Aquella mañana en El Bajo hacía frío y, como dije, la cola era larga. Después de esperar más de una hora ya faltaba poco para que me tocara a mí. Pero antes había una pareja con una hija de unos cuatro o cinco años. La nena no quería vacunarse, empezó a gritar y a forcejear con los padres desde que la metieron al vacunatorio y siguió cada vez que la enfermera intentaba acercarse con la jeringa. En un momento se zafó de los brazos del padre, tal vez mordiéndolo, y salió corriendo. Padres y enfermera detrás de la pequeña hasta que la atraparon. No sé cuánto duró pero finalmente la nena fue vacunada contra su voluntad.

Cuando era chica, tenía escenas así en el dentista. Una vez trató de sacarme un diente que apenas pendía de un hilo y le arañé el brazo. Mi madre me arrancó del sillón, muerta de vergüenza, y volví a mi casa con el diente colgando.

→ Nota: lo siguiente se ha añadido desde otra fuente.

(* ===== verification/NlattrCorrect.v ===== *)
(** * Correctness of the netlink attributes

    The parser never reads outside of the attributes it is given and enters
    only attributes that its policy accepts; the writer stays inside the
    request; what was written is read back. *)

From stdpp Require Import list.
From S2P Require Import Prelude Bytes Nlattr.

(** ** Alignment *)

Lemma align4 x : 0 <= x → Z.land (x + 4 - 1) (Z.lnot 3) = (x + 3) / 4 * 4.
Proof.
  intros Hx. replace (x + 4 - 1) with (x + 3) by lia. change 3 with (Z.ones 2) at 2.
  rewrite <- Z.ldiff_land, Z.ldiff_ones_r by lia. rewrite Z.shiftr_div_pow2, Z.shiftl_mul_pow2 by lia. done.
Qed.

Lemma NLA_ALIGN_eq x : 0 <= x → NLA_ALIGN x = (x + 3) / 4 * 4.
Proof. apply align4. Qed.

Lemma NLA_ALIGN_bounds x : 0 <= x → x <= NLA_ALIGN x < x + 4 ∧ NLA_ALIGN x mod 4 = 0.
Proof. intros Hx. rewrite NLA_ALIGN_eq by done. split; [|by apply Z.mod_mul]. Z.to_euclidean_division_equations. lia. Qed.

Lemma NLMSG_ALIGN_eq x : 0 <= x < 2 ^ 32 - 4 → NLMSG_ALIGN x = (x + 3) / 4 * 4.
Proof.
  intros Hx. unfold NLMSG_ALIGN, NLMSG_ALIGNTO. rewrite !u32_small by (rewrite ?u32_small; unfold word_ok; lia).
  rewrite <- align4 by lia. change (not32 (4 - 1)) with (Z.land (Z.lnot 3) (Z.ones 32)).
  rewrite Z.land_assoc, Z.land_ones by lia. apply Z.mod_small.
  rewrite align4 by lia. Z.to_euclidean_division_equations. lia.
Qed.

Lemma NLMSG_ALIGN_mult x : 0 <= x < 2 ^ 32 - 4 → x mod 4 = 0 → NLMSG_ALIGN x = x.
Proof. intros Hx Hm. rewrite NLMSG_ALIGN_eq by done. Z.to_euclidean_division_equations. lia. Qed.

(** The type of an attribute, without its flags. *)
Lemma type_mask t : 0 <= t < 2 ^ 16 → Z.land t NLA_TYPE_MASK = t mod 2 ^ 14.
Proof.
  intros Ht. unfold NLA_TYPE_MASK. change (Z.lor NLA_F_NESTED NLA_F_NET_BYTEORDER) with (Z.shiftl 3 14).
  rewrite <- Z.ldiff_land, <- (Z.land_ones t 14) by lia. apply Z.bits_inj'. intros n Hn.
  rewrite Z.ldiff_spec, Z.land_spec, Z.testbit_ones_nonneg by lia.
  destruct (Z.ltb_spec n 14).
  - rewrite (Z.shiftl_spec_low) by lia. done.
  - rewrite Z.shiftl_spec by lia. destruct (Z.leb_spec 16 n).
    + rewrite (testbit_small 16 t) by lia. done.
    + assert (n = 14 ∨ n = 15) as [-> | ->] by lia; cbn; by rewrite !andb_false_r.
Qed.

Lemma type_mask_range t : 0 <= t < 2 ^ 16 → 0 <= Z.land t NLA_TYPE_MASK < 2 ^ 14.
Proof. intros Ht. rewrite type_mask by done. by apply Z.mod_pos_bound. Qed.

(** ** The parser is safe *)

Definition policy_ok (policy : list libbpf_nla_policy) : Prop :=
  Forall (λ pt, 0 <= pt_type pt ∧ 0 <= pt_minlen pt ∧ 0 <= pt_maxlen pt) policy.

(** An attribute inside of [lo, hi). *)
Definition attr_in (msg : list Z) (lo hi nla : Z) : Prop :=
  lo <= nla ∧ ∃ l, ld_le16 msg nla = Some l ∧ 4 <= l ∧ nla + l <= hi.

Lemma minlen_total ty : 0 <= ty → (LIBBPF_NLA_TYPE_MAX <? ty) = false →
  ∃ x, aget nla_attr_minlen ty = Some x ∧ (ty = LIBBPF_NLA_STRING → 1 <= x).
Proof.
  unfold LIBBPF_NLA_TYPE_MAX. intros H0 H%Z.ltb_ge. unfold nla_attr_minlen.
  assert (ty = 0 ∨ ty = 1 ∨ ty = 2 ∨ ty = 3 ∨ ty = 4 ∨ ty = 5 ∨ ty = 6 ∨ ty = 7 ∨ ty = 8) as Hty by lia.
  repeat destruct Hty as [-> | Hty]; subst; eexists; (split; [reflexivity|]); unfold LIBBPF_NLA_STRING; lia.
Qed.

Lemma validate_safe msg lo hi nla ty maxtype policy :
  bytes_ok msg → 0 <= lo → hi <= zlen msg → attr_in msg lo hi nla → nla_type msg nla = Some ty → 0 <= ty →
  policy_ok policy → maxtype < zlen policy →
  ∃ err, validate_nla msg nla maxtype policy = Some err ∧ (err = 0 ∨ err = -1).
Proof.
  intros Hb Hlo Hhi (Hnla & l & Hl & H4 & Hend) Hty Hty0 Hpol Hmax. unfold validate_nla. rewrite Hty. cbn [mbind option_bind].
  rewrite (proj2 (Z.ltb_ge ty 0)) by lia. cbn [orb]. destruct (Z.ltb_spec maxtype ty); [by eexists; split; [|left]|].
  destruct (aget_is_Some policy ty) as [pt Hpt]; [lia|]. rewrite Hpt. cbn [mbind option_bind].
  rewrite aget_to_nat in Hpt by lia. pose proof (Forall_lookup_1 _ _ _ _ Hpol Hpt) as (Ht0 & Hmin & _).
  destruct (LIBBPF_NLA_TYPE_MAX <? pt_type pt) eqn:Emax; [by eexists; split; [|left]|].
  assert (∃ minlen, (if negb (pt_minlen pt =? 0) then Some (pt_minlen pt)
            else if negb (pt_type pt =? LIBBPF_NLA_UNSPEC) then aget nla_attr_minlen (pt_type pt)
            else Some 0) = Some minlen ∧ (pt_type pt = LIBBPF_NLA_STRING → 1 <= minlen)) as (minlen & -> & Hml).
  { destruct (Z.eqb_spec (pt_minlen pt) 0); cbn [negb]; [|eexists; split; [done|intros _; lia]].
    destruct (Z.eqb_spec (pt_type pt) LIBBPF_NLA_UNSPEC) as [->|]; cbn [negb]; [by eexists|].
    by apply minlen_total. }
  cbn [mbind option_bind]. unfold libbpf_nla_len, nla_len_of. rewrite Hl. cbn [mbind option_bind].
  pose proof (ld_le16_total msg nla Hb ltac:(lia) ltac:(lia)) as (l' & Hl' & Hl16). rewrite Hl in Hl'. injection Hl' as <-.
  change NLA_HDRLEN with 4. rewrite u32_small by (unfold word_ok; lia).
  destruct (Z.ltb_spec (l - 4) minlen); [by eexists; split; [|right]|].
  destruct (_ && _); [by eexists; split; [|right]|].
  destruct (Z.eqb_spec (pt_type pt) LIBBPF_NLA_STRING) as [Es|]; [|by eexists; split; [|left]].
  specialize (Hml Es). unfold libbpf_nla_data. change NLA_HDRLEN with 4.
  destruct (aget_is_Some msg (nla + 4 + (l - 4 - 1))) as [c ->]; [lia|]. cbn [mbind option_bind].
  eexists. split; [done|]. destruct (negb _); auto.
Qed.

(** What the entries of [tb] are. *)
Definition tb_ok (msg : list Z) (lo hi : Z) (maxtype : Z) (policy : option (list libbpf_nla_policy)) (tb : list (option Z)) : Prop :=
  zlen tb = maxtype + 1
  ∧ ∀ t nla, aget tb t = Some (Some nla) →
      attr_in msg lo hi nla ∧ nla_type msg nla = Some t
      ∧ ∀ policy', policy = Some policy' → ∃ err, validate_nla msg nla maxtype policy' = Some err ∧ 0 <= err.

Lemma tb_ok_init msg lo hi maxtype policy :
  0 <= maxtype → tb_ok msg lo hi maxtype policy (replicate (Z.to_nat (maxtype + 1)) None).
Proof.
  intros Hm. split; [rewrite length_replicate; lia|]. intros t nla Ht. unfold aget in Ht.
  destruct (0 <=? t); [|done]. apply lookup_replicate in Ht as [? _]. done.
Qed.

Lemma parse_step msg lo hi maxtype policy nla rem tb :
  bytes_ok msg → 0 <= lo → hi <= zlen msg → 0 <= maxtype →
  (∀ policy', policy = Some policy' → policy_ok policy' ∧ maxtype < zlen policy') →
  lo <= nla → nla + rem <= hi → tb_ok msg lo hi maxtype policy tb →
  ∃ c, parse_body msg maxtype policy (nla, rem, tb, None) = Some c
    ∧ match c with
      | Next (nla', rem', tb', err) => err = None ∧ 4 <= rem ∧ rem' <= rem - 4 ∧ lo <= nla' ∧ nla' + rem' <= hi
                                       ∧ tb_ok msg lo hi maxtype policy tb'
      | Break (_, _, tb', err) => tb_ok msg lo hi maxtype policy tb' ∧ (err = None ∨ err = Some (-1) ∧ policy ≠ None)
      end.
Proof.
  intros Hb Hlo Hhi Hmax Hpol Hnla Hrem Htb. unfold parse_body, nla_ok, sizeof_nlattr, nla_len_of.
  destruct (Z.ltb_spec rem 4); [by eexists; split; [done|split; [|left]]|].
  destruct (ld_le16_total msg nla) as (l & El & Hl); [done|lia|lia|]. rewrite El. cbn [mbind option_bind].
  destruct (Z.leb_spec 4 l); [|by eexists; split; [done|split; [|left]]].
  destruct (Z.leb_spec l rem); [|by eexists; split; [done|split; [|left]]]. cbn [andb negb].
  destruct (ld_le16_total msg (nla + 2)) as (t & Et & Ht); [done|lia|lia|].
  assert (nla_type msg nla = Some (Z.land t NLA_TYPE_MASK)) as Ety by (unfold nla_type, nla_type_of; by rewrite Et).
  pose proof (type_mask_range t Ht) as Htm. rewrite Ety. unfold nla_next, nla_len_of. rewrite El. cbn [mbind option_bind].
  pose proof (NLA_ALIGN_bounds l ltac:(lia)) as [Ha _].
  destruct (Z.ltb_spec maxtype (Z.land t NLA_TYPE_MASK)).
  { eexists. split; [done|]. split_and!; (done || lia). }
  assert (attr_in msg lo hi nla) as Hin by (split; [done|exists l; split_and!; (done || lia)]).
  assert (∃ err, (match policy with Some policy => validate_nla msg nla maxtype policy | None => Some 0 end) = Some err
    ∧ (err = 0 ∨ err = -1 ∧ policy ≠ None)) as (err & Eerr & Herr).
  { destruct policy as [pol|]; [|by eexists; split; [|left]]. destruct (Hpol pol eq_refl) as [Hp1 Hp2].
    destruct (validate_safe msg lo hi nla _ maxtype pol Hb Hlo Hhi Hin Ety ltac:(lia) Hp1 Hp2) as (err & -> & [->| ->]);
      eexists; (split; [done|]); auto. }
  rewrite Eerr. cbn [mbind option_bind]. destruct Herr as [->|[-> Hp]].
  - cbn [Z.ltb]. destruct Htb as [Hlen Htb]. rewrite aset_eq by lia. cbn [mbind option_bind].
    eexists. split; [done|]. split_and!; try (done || lia). split; [rewrite length_insert; lia|].
    intros t' nla' Ht'. destruct (decide (t' = Z.land t NLA_TYPE_MASK)) as [->|Hne].
    + rewrite aget_to_nat, list_lookup_insert_eq in Ht' by lia. injection Ht' as <-. split_and!; [done|done|].
      intros pol ->. by exists 0.
    + assert (0 <= t') by (by apply aget_range in Ht' as [? _]).
      rewrite aget_to_nat, list_lookup_insert_ne in Ht' by lia. apply Htb. by rewrite aget_to_nat.
  - eexists. split; [done|]. split; [done|]. by right.
Qed.

Lemma parse_total msg maxtype head len policy :
  bytes_ok msg → 0 <= head → head + len <= zlen msg → 0 <= maxtype →
  (∀ policy', policy = Some policy' → policy_ok policy' ∧ maxtype < zlen policy') →
  ∃ err tb, libbpf_nla_parse msg maxtype head len policy = Some (err, tb)
    ∧ (err = 0 ∨ err = -1 ∧ policy ≠ None) ∧ tb_ok msg head (head + len) maxtype policy tb.
Proof.
  intros Hb Hh Hl Hm Hp. unfold libbpf_nla_parse.
  destruct (while_loop_inv (λ s, let '(nla, rem, tb, err) := s in err = None ∧ head <= nla ∧ nla + rem <= head + len
                                   ∧ tb_ok msg head (head + len) maxtype policy tb ∧ rem <= len)
      (λ s, tb_ok msg head (head + len) maxtype policy s.1.2 ∧ (s.2 = None ∨ s.2 = Some (-1) ∧ policy ≠ None))
      (λ s, Z.to_nat (Z.max 0 (s.1.1.2 / 4 + 1))) (parse_body msg maxtype policy) (Z.to_nat (Z.max 0 len / 4 + 2))
      (head, len, replicate (Z.to_nat (maxtype + 1)) None, None)) as ([[[n r] tb] err] & -> & Htb & Herr).
  - intros [[[nla rem] tb] err] (-> & Hn & Hr & Htb & Hrl).
    destruct (parse_step msg head (head + len) maxtype policy nla rem tb) as (c & -> & Hc); try done.
    exists c. split; [done|]. destruct c as [[[[nla' rem'] tb'] err']|[[[nla' rem'] tb'] err']]; [|done].
    destruct Hc as (-> & H4 & Hr' & Hn' & Hend & Htb'). cbn [fst snd]. split; [split_and!; (done || lia)|].
    Z.to_euclidean_division_equations. lia.
  - split_and!; try (done || lia). by apply tb_ok_init.
  - cbn [fst snd]. Z.to_euclidean_division_equations. lia.
  - cbn in Htb, Herr. eexists _, _. split; [done|]. split; [|done]. destruct Herr as [->|[-> ?]]; cbn; auto.
Qed.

Esperaba ansiosamente la vacuna del Covid-19 desde que existió la posibilidad de una vacuna. Me acuerdo de las fotos que las primeras personas vacunadas subían a las redes sociales: las veía con emoción y envidia. Me alivió la noticia de mi padre y mi madre vacunados, la de mi hermana y mis amigas docentes, la de mi hermano y amigos mayores que yo. Pero en el fondo decía: ¿y yo? ¿y yo cuándo?

Hace unos días me vacuné. Cuando le dije a la enfermera que nunca había tenido fiebre, nunca en la vida, se alarmó: pero ¿vas al médico? ¿Te hacés estudios? ¿Y todo bien? Luego de vacunarnos nos hicieron esperar diez minutos en una sala. Éramos unas ocho personas, sentadas con distanciamiento. A nadie le pasó nada extraordinario así que nos dieron la orden de retirarnos. Seguimos a una voluntaria que nos condujo a la salida: se entraba por un lado y se salía por otro. Íbamos atrás de la chica erguidos y con los pechos inflados. Yo por lo menos iba emocionada.

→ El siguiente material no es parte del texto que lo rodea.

(* ===== verification/Btf.v ===== *)
(** * BTF type information ([lib/libbpf/src/btf.c], [btf.h])

    A BTF object is a header, a section of type records and a section of
    strings.  An object that was read lies in one block of memory; before it is
    changed it is taken apart into separately allocated regions.  This file has
    the data and everything that reads: the parser, the lookups by identifier
    and by name, sizes and alignments.  A pointer is a region with an offset;
    [None] is an access outside of the region or through NULL, and NULL itself
    is [None] inside. *)

From stdpp Require Import gmap.
From S2P Require Import Prelude CString Hashmap Strset Bytes.

Definition EINVAL : Z := 22.
Definition E2BIG : Z := 7.
Definition ENOTSUP : Z := 95.
Definition INT32_MAX : Z := 2 ^ 31 - 1.
Definition UINT32_MAX : Z := 2 ^ 32 - 1.
Definition BTF_MAX_NR_TYPES : Z := 0x7fffffff.
Definition BTF_MAX_STR_OFFSET : Z := 0x7fffffff.
Definition BTF_MAGIC : Z := 0xeB9F.
Definition BTF_VERSION : Z := 1.
Definition sizeof_ptr : Z := 8.

Definition bswap32 (x : Z) : Z :=
  Z.lor (Z.lor (Z.lor (Z.shiftr (Z.land x 0xff000000) 24) (Z.shiftr (Z.land x 0xff0000) 8))
    (Z.shiftl (Z.land x 0xff00) 8)) (Z.shiftl (Z.land x 0xff) 24).

(** ** Kinds *)

Inductive kind : Type :=
| UNKN | INT | PTR | ARRAY | STRUCT | UNION | ENUM | FWD | TYPEDEF | VOLATILE | CONST | RESTRICT | FUNC | FUNC_PROTO
| VAR | DATASEC | FLOAT | DECL_TAG | TYPE_TAG | ENUM64 | OTHER (n : Z).

#[export] Instance kind_eq_dec : EqDecision kind.
Proof. solve_decision. Defined.

Definition kinds : list kind :=
  [UNKN; INT; PTR; ARRAY; STRUCT; UNION; ENUM; FWD; TYPEDEF; VOLATILE; CONST; RESTRICT; FUNC; FUNC_PROTO; VAR; DATASEC;
   FLOAT; DECL_TAG; TYPE_TAG; ENUM64].

Definition kind_of_num (n : Z) : kind := default (OTHER n) (aget kinds n).

Definition kind_num (k : kind) : Z :=
  match k with
  | UNKN => 0 | INT => 1 | PTR => 2 | ARRAY => 3 | STRUCT => 4 | UNION => 5 | ENUM => 6 | FWD => 7 | TYPEDEF => 8
  | VOLATILE => 9 | CONST => 10 | RESTRICT => 11 | FUNC => 12 | FUNC_PROTO => 13 | VAR => 14 | DATASEC => 15 | FLOAT => 16
  | DECL_TAG => 17 | TYPE_TAG => 18 | ENUM64 => 19 | OTHER n => n
  end.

Nunca hablamos tanto de vacunas como en este último año. Y seguiremos hablando bastante tiempo todavía. Los ya vacunados que nos dan consejos a los iniciados: qué te puede pasar, en qué momento hay que tomar el Paracetamol, qué hay que hacer después de la aplicación, cuántos días te puede doler el brazo; qué efecto tiene la Sputnik, la Sinopharm o la AstraZeneca. Nadie quiere quedarse sin dar testimonio. Tema de conversación que desplaza al clima.

El día que me di la vacuna dormí doce horas seguidas. No diría que es un efecto de la AstraZeneca. Creo que fue un poco por el alivio. Pero también por el hartazgo y la tristeza de la vida en pandemia. Dormir para que pase más rápido todo.